On September 21, 2015, Petitioners filed a nuisance suit in Berkeley County. Primarily, Petitioners sought injunctive relief to enforce the operating hours and noise levels as they were presented to the planning commission. Alternatively, they sought damages.
Respondent moved to dismiss, citing the 2017 amendments to W.Va. Code 61-2-23 addressing shooting ranges. Under the amendments, a shooting range is not subject to common law nuisance claims if it is “operating in compliance with all ordinances relating to noise in effect at the time the construction or operation of the shooting range began, whichever occurred earlier in time.” Because the Berkeley County noise ordinance exempts shooting ranges, the trial court concluded that Respondent was, in fact, “operating in a manner consistent with the local noise ordinance.” The amendments could be applied retroactively because Petitioners did not have any vested rights. Petitioners’ claims were dismissed and they appealed.

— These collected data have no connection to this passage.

(** * Starpack: a shallow embedding of the package lifecycle engine

    The development follows the C++ sources of the repository:
    - [src/main.cpp]        hook engine ([matchWildcard], [Hook::runNewStyleHooks]);
    - [src/update.cpp]      updater ([Updater::compareVersions], the installed-DB
                            readers and [Updater::updateDatabaseVersion]);
    - [src/chroot_util.cpp] installer ([compareVersionSemantics], manifest loading,
                            [computeInstallationOrderCycleTolerant]);
    - [src/list.cpp]        removal ([removeFiles], [removePackages], orphans),
                            the list of installed packages, the search's
                            [loadRepoUrls];
    - [src/config.cpp]      the repository list ([Config]);
    - [src/info.cpp]        the leading components of archive entries
                            ([getCommonPrefixComponentCount]).

    Part I holds the definitions, Part II the lemmas and theorems. *)

From Stdlib Require Import ZArith Lia Ascii String List Bool Permutation Sorted.
From stdpp Require Import gmap strings list.

(* stdpp blocks [simpl] on string concatenation; the proofs below unfold it. *)
#[local] Arguments String.append !s1 s2 : simpl nomatch.

(* ===================================================================== *)
(** * Part I: definitions *)
(* ===================================================================== *)

(** ** [std::string] operations used by the sources

    A position result of [find]/[rfind] is an [option nat]; [None] is
    [std::string::npos]. *)
Module Cxx.

(** [s.find(c)] *)
Fixpoint find_char (c : ascii) (s : string) : option nat :=
  match s with
  | EmptyString => None
  | String a s' => if Ascii.eqb a c then Some 0 else S <$> find_char c s'
  end.

(** [s.rfind(c)] *)
Fixpoint rfind_char (c : ascii) (s : string) : option nat :=
  match s with
  | EmptyString => None
  | String a s' =>
      match rfind_char c s' with
      | Some i => Some (S i)
      | None => if Ascii.eqb a c then Some 0 else None
      end
  end.

(** [s.rfind(p, 0) == 0]: [s] begins with [p]. *)
Definition starts_with (p s : string) : bool := String.prefix p s.

(** [s.find(needle)]: index of the first occurrence. *)
Fixpoint find (needle s : string) : option nat :=
  if starts_with needle s then Some 0
  else match s with
       | EmptyString => None
       | String _ s' => S <$> find needle s'
       end.

(** [s.find(needle) != npos] *)
Definition contains (needle s : string) : bool :=
  match find needle s with Some _ => true | None => false end.

(** [pos == n] for a position that may be [npos]; [n] is a real size. *)
Definition pos_is (pos : option nat) (n : nat) : bool :=
  match pos with Some i => Nat.eqb i n | None => false end.

(** [s.substr(pos)] *)
Fixpoint drop_str (n : nat) (s : string) : string :=
  match n, s with
  | O, _ => s
  | S n', String _ s' => drop_str n' s'
  | S _, EmptyString => EmptyString
  end.

(** [s.compare(pos, len, t) == 0] *)
Definition compare_at (s : string) (pos len : nat) (t : string) : bool :=
  String.eqb (String.substring pos len s) t.

(** [std::sort(first, last, before)] as a stable insertion sort. *)
Fixpoint insert_sorted {A : Type} (before : A -> A -> bool) (x : A)
    (l : list A) : list A :=
  match l with
  | [] => [x]
  | y :: r => if before y x then y :: insert_sorted before x r else x :: y :: r
  end.

Definition sort_by {A : Type} (before : A -> A -> bool) (l : list A) : list A :=
  foldr (insert_sorted before) [] l.

End Cxx.

(** ** Hook globbing ([matchWildcard], src/main.cpp:551-609) *)
Module HookGlob.
Import Cxx.

(** The boolean result together with the fact that the
    "too complex" warning was written to [std::cerr].  Past the test for
    [npos] the pattern holds a star, so [pattern.size() - 1] does not wrap;
    [size - 2] is used only where [size > 1]. *)
Record outcome := { matched : bool; warned : bool }.

Definition star : ascii := "*"%char.

Definition matchWildcard (pattern str : string) : outcome :=
  if String.eqb pattern "*" then {| matched := true; warned := false |}
  else
    let firstStar := find_char star pattern in
    match firstStar with
    | None => {| matched := String.eqb pattern str; warned := false |}
    | Some _ =>
        let lastStar := rfind_char star pattern in
        let size := String.length pattern in
        if pos_is firstStar 0 && pos_is lastStar (size - 1) && (1 <? size) then
          let inner := String.substring 1 (size - 2) pattern in
          {| matched := contains inner str; warned := false |}
        else if pos_is firstStar 0 && pos_is lastStar 0 && (1 <? size) then
          let suffix := drop_str 1 pattern in
          if String.length str <? String.length suffix
          then {| matched := false; warned := false |}
          else {| matched :=
                    compare_at str (String.length str - String.length suffix)
                               (String.length suffix) suffix;
                  warned := false |}
        else if pos_is firstStar (size - 1) && pos_is lastStar (size - 1)
                && (1 <? size) then
          let prefix := String.substring 0 (size - 1) pattern in
          if String.length str <? String.length prefix
          then {| matched := false; warned := false |}
          else {| matched := compare_at str 0 (String.length prefix) prefix;
                  warned := false |}
        else {| matched := String.eqb pattern str; warned := true |}
    end.

(** The glob table of the specification, row by row.  [X] stands for a
    literal text without ['*']; a pattern fitting none of the first five
    rows is "anything else". *)
Definition star_free (x : string) : Prop := find_char star x = None.

Inductive table_row : string -> string -> Prop :=
| row_any s : table_row "*" s
| row_contains X s a b :
    star_free X -> s = a +:+ X +:+ b -> table_row ("*" +:+ X +:+ "*") s
| row_suffix X s a :
    star_free X -> X <> "" -> s = a +:+ X -> table_row ("*" +:+ X) s
| row_prefix X s b :
    star_free X -> X <> "" -> s = X +:+ b -> table_row (X +:+ "*") s
| row_literal X : star_free X -> table_row X X.

(** A pattern that fits one of the five rows of the table. *)
Definition fits_table (p : string) : Prop :=
  p = "*" \/ star_free p \/
  exists X, star_free X /\ (p = "*" +:+ X +:+ "*" \/ p = "*" +:+ X \/ p = X +:+ "*").

(** The table as a property of the matcher: a pattern that fits a row
    matches exactly the strings of that row, silently; any other pattern
    is warned about and matches only itself. *)
Definition implements_table (p s : string) : Prop :=
  (fits_table p ->
   warned (matchWildcard p s) = false /\
   (matched (matchWildcard p s) = true <-> table_row p s)) /\
  (~ fits_table p ->
   warned (matchWildcard p s) = true /\
   (matched (matchWildcard p s) = true <-> s = p)).

End HookGlob.

(** ** Token streams and number parsing ([std::getline], [std::stoi]) *)
Module CxxStream.

(** The tokens that successive calls [std::getline(iss, token, delim)] deliver
    before the first failing call.  A call fails when it extracts nothing:
    at the end of the text, also right after a trailing delimiter. *)
Fixpoint getline_go (delim : ascii) (cur : string) (s : string) : list string :=
  match s with
  | EmptyString => match cur with EmptyString => [] | _ => [cur] end
  | String c s' =>
      if Ascii.eqb c delim then cur :: getline_go delim EmptyString s'
      else getline_go delim (cur +:+ String c EmptyString) s'
  end.

Definition getline_tokens (delim : ascii) (s : string) : list string :=
  getline_go delim EmptyString s.

(** [isspace] in the C locale. *)
Definition isspace (c : ascii) : bool :=
  let n := nat_of_ascii c in
  Nat.eqb n 32 || (Nat.leb 9 n && Nat.leb n 13).

Definition digit_of (c : ascii) : option Z :=
  let n := nat_of_ascii c in
  if Nat.leb 48 n && Nat.leb n 57 then Some (Z.of_nat (n - 48)) else None.

Fixpoint skip_space (s : string) : string :=
  match s with
  | String c s' => if isspace c then skip_space s' else s
  | EmptyString => s
  end.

Petitioners argue that the 2017 amendments were not intended to “eliminate all noise standards for shooting ranges in counties where noise ordinances exempt shooting ranges.” Instead, the goal of the amendments was to “establish an either/or proposition: Either a shooting range must comply with the common law of nuisance or the shooting range must comply with a noise ordinance. It does not eliminate these protections for property owners.” Here, the Berkeley County ordinance did not address the noise levels for shooting ranges. Therefore, Respondent’s operations remain subject to the common law of nuisance.
Even if the trial court’s interpretation of the amendments is correct, applying them retroactively to Petitioners would be unconstitutional. The due process clause guarantees that no vested property rights can be taken by means of retroactive legislation. Under Gibsons v. West Virginia Dep’t of Highways, 185 W.Va. 214, 406 S.E.2d 440 (1991), “an accrued cause of action is a vested property right and is protected by the guarantee of due process.” Accordingly, Petitioner’s nuisance claims remain viable.
Respondent attacks Petitioners’ interpretation of the 2017 amendments as “strained” and “nonsensical.” According to Respondent, issues of local land use planning should be decided locally--a key aspect of the amendment’s language. Berkeley County exercised its land use planning power by enacting a noise ordinance that specifically exempts shooting ranges. Under W.Va. Code 61-2-23, as amended, shooting ranges are required to operate “in compliance with all [noise] ordinances.” Respondent asks: “If a shooting range is specifically exempt from a local noise ordinance, how could it possibly be in noncompliance?” Respondent cites cases from Georgia and New Hampshire, which, it says, support this same interpretation.
Regarding the retroactivity issue, Respondent argues that the only claims pled by Petitioners in their complaint were for injunctive relief--claims that are not vested and, therefore, are not entitled to due process protection. Furthermore, under Lewis v. Canaan Valley Resorts, Inc., 185 W.Va. 684, 408 S.E.2d 351 (1991), the Supreme Court should presume the constitutionality of the 2017 amendments.
This case presents interesting questions of statutory interpretation and retroactivity. As Justice Oliver Wendell Holmes famously observed, “hard cases make bad law” because the “feelings” of the parties, the judges and the public at large can “distort the judgment.” Clearly, this case has a gun rights overlay to it. Hopefully, the important questions presented by this appeal will not be overshadowed by that hot-button issue.